#### Task instructions:
Among the lines listed below, count those that include the string "clientInflight", and state only the count.

#### Provided records:
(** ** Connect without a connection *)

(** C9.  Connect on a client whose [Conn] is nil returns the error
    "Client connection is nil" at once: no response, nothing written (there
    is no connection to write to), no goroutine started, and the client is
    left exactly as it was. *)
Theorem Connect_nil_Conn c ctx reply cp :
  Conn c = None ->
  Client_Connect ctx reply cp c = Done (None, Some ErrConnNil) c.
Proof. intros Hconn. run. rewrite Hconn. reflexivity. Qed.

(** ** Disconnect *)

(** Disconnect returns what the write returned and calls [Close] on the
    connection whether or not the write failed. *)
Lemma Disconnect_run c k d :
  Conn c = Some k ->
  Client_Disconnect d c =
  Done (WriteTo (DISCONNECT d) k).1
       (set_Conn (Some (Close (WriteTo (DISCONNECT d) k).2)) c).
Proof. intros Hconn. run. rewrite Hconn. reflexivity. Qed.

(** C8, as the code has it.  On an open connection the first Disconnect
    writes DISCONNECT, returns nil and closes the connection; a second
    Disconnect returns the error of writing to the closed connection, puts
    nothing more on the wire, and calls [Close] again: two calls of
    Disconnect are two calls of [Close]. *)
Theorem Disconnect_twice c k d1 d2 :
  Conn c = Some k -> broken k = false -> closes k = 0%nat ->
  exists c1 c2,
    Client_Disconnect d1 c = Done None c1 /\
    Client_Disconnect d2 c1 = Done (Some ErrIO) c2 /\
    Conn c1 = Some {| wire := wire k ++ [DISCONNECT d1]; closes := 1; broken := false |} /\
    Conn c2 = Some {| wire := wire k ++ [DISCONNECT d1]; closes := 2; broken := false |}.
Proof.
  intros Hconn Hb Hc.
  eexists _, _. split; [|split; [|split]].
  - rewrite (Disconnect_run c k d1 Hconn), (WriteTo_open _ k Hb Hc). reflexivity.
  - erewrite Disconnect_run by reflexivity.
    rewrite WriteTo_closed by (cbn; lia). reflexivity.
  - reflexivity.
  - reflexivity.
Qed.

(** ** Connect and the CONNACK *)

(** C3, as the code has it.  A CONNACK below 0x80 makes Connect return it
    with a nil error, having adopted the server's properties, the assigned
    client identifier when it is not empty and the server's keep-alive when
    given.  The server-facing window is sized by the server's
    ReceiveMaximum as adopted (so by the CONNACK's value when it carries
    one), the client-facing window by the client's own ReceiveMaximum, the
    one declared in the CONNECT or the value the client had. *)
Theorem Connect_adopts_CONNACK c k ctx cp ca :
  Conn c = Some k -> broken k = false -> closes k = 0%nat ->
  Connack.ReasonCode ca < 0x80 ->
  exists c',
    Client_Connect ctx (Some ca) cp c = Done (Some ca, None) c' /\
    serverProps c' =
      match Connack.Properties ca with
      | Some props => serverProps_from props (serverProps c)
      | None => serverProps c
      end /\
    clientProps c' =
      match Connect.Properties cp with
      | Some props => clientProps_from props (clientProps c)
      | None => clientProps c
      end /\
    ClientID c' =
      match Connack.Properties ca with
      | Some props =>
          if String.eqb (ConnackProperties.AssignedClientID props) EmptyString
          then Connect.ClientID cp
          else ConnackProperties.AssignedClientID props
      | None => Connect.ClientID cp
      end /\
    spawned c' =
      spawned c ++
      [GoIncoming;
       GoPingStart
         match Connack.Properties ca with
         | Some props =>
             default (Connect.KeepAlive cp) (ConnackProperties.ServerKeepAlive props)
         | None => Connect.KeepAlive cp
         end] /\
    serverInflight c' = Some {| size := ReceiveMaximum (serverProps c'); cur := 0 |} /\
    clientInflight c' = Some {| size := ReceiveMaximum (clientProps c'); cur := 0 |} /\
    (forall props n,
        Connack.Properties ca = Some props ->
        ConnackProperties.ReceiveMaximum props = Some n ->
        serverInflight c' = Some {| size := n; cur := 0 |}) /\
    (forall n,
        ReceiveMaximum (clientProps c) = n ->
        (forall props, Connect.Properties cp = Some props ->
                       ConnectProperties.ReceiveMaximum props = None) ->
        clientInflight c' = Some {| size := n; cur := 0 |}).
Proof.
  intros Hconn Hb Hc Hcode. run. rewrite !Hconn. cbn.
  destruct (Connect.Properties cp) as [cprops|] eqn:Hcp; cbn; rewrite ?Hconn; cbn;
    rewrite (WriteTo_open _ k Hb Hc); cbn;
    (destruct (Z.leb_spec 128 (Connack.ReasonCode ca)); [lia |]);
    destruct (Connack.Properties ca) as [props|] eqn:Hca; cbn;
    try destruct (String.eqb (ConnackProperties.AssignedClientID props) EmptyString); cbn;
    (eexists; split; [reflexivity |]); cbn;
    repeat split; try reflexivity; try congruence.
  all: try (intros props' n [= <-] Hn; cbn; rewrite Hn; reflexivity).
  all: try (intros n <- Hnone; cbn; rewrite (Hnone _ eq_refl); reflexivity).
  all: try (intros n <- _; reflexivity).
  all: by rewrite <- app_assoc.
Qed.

#### Expected answer:
2